_Your objective:_
Among the entries below, extract exactly the lines that run from the one with "error the specification" through the one with "(attr : string)", both ends included.

====================

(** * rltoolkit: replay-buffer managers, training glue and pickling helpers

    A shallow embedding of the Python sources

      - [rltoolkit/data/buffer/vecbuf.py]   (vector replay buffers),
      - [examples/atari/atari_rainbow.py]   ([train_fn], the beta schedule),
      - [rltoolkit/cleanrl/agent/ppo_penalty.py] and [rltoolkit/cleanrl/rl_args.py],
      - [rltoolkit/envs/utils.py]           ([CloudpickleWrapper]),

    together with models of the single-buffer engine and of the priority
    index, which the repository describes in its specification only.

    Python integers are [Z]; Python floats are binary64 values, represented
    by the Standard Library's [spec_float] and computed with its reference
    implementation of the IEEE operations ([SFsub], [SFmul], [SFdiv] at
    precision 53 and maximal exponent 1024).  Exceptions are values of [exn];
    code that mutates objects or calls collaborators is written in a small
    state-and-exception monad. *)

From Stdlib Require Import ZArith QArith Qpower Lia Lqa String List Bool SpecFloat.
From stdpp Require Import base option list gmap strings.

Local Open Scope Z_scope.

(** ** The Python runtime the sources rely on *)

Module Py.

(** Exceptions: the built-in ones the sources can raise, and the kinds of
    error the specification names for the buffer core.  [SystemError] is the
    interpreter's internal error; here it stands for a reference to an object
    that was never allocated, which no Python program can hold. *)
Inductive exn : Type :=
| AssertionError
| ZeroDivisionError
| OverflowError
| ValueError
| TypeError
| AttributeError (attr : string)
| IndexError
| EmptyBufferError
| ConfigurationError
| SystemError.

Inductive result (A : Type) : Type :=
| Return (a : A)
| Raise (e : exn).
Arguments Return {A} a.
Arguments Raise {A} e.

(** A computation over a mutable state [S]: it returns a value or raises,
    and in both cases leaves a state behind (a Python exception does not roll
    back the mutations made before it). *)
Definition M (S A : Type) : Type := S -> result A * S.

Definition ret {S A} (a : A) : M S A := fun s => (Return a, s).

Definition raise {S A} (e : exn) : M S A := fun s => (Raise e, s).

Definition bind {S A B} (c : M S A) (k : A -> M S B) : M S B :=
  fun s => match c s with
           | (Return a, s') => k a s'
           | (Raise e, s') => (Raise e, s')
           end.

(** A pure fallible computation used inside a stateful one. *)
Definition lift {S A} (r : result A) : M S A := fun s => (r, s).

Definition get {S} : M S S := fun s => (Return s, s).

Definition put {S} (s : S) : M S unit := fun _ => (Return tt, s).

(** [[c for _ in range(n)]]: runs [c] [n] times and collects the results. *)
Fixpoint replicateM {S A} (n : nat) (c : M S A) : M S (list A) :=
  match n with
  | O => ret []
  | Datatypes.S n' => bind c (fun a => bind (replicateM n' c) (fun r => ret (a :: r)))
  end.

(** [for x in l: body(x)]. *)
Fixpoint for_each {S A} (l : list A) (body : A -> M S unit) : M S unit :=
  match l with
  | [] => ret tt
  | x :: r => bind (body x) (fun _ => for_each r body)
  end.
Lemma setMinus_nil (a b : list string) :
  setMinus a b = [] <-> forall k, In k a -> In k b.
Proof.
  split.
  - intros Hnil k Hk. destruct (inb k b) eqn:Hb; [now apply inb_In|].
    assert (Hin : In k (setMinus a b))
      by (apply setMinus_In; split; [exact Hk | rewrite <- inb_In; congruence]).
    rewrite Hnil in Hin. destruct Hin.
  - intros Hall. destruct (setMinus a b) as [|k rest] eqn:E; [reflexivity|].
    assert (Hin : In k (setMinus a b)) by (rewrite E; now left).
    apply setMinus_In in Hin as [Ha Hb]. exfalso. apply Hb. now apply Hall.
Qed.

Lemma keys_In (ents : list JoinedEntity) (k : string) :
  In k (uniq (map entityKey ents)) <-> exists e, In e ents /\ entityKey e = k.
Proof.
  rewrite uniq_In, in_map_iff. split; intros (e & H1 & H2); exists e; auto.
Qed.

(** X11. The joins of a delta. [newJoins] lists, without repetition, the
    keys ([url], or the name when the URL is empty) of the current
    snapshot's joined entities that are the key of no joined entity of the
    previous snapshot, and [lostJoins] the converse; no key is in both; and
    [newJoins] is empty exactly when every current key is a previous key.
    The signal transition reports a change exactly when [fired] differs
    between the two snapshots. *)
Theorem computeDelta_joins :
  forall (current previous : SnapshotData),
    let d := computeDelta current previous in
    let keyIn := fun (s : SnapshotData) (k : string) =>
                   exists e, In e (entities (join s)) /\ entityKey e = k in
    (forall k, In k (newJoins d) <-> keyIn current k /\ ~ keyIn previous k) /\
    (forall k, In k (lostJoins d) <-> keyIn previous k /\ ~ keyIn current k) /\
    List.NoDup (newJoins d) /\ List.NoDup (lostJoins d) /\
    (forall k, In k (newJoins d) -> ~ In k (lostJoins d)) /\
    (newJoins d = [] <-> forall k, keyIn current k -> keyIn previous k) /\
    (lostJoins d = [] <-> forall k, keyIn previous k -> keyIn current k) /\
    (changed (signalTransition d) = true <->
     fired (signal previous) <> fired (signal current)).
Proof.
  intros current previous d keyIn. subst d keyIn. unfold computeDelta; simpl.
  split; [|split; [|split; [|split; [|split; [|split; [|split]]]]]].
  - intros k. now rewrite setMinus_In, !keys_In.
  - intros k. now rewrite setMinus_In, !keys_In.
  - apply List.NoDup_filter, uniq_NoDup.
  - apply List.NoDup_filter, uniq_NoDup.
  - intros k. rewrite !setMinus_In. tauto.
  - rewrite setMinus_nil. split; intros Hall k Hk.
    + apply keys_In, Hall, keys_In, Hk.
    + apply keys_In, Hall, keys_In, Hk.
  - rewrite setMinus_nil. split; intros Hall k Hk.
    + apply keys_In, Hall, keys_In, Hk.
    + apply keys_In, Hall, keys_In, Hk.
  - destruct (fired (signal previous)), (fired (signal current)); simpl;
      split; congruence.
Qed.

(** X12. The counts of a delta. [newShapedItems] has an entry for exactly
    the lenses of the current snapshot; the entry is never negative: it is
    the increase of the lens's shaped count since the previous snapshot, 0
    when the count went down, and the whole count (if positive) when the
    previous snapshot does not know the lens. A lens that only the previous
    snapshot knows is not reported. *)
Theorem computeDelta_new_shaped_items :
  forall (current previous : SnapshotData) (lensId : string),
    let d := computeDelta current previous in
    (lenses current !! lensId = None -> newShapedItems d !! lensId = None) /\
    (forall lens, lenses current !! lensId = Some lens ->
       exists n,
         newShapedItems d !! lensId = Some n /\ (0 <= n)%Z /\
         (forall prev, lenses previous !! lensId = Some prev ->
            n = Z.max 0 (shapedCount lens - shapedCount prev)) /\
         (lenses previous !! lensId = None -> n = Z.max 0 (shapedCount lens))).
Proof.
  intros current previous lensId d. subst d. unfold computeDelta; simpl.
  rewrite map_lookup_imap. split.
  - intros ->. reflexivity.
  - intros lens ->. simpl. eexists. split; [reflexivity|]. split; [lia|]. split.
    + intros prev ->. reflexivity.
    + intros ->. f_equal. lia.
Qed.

====================

_Completed exercise:_
    error the specification names for the buffer core.  [SystemError] is the
    interpreter's internal error; here it stands for a reference to an object
    that was never allocated, which no Python program can hold. *)
Inductive exn : Type :=
| AssertionError
| ZeroDivisionError
| OverflowError
| ValueError
| TypeError
| AttributeError (attr : string)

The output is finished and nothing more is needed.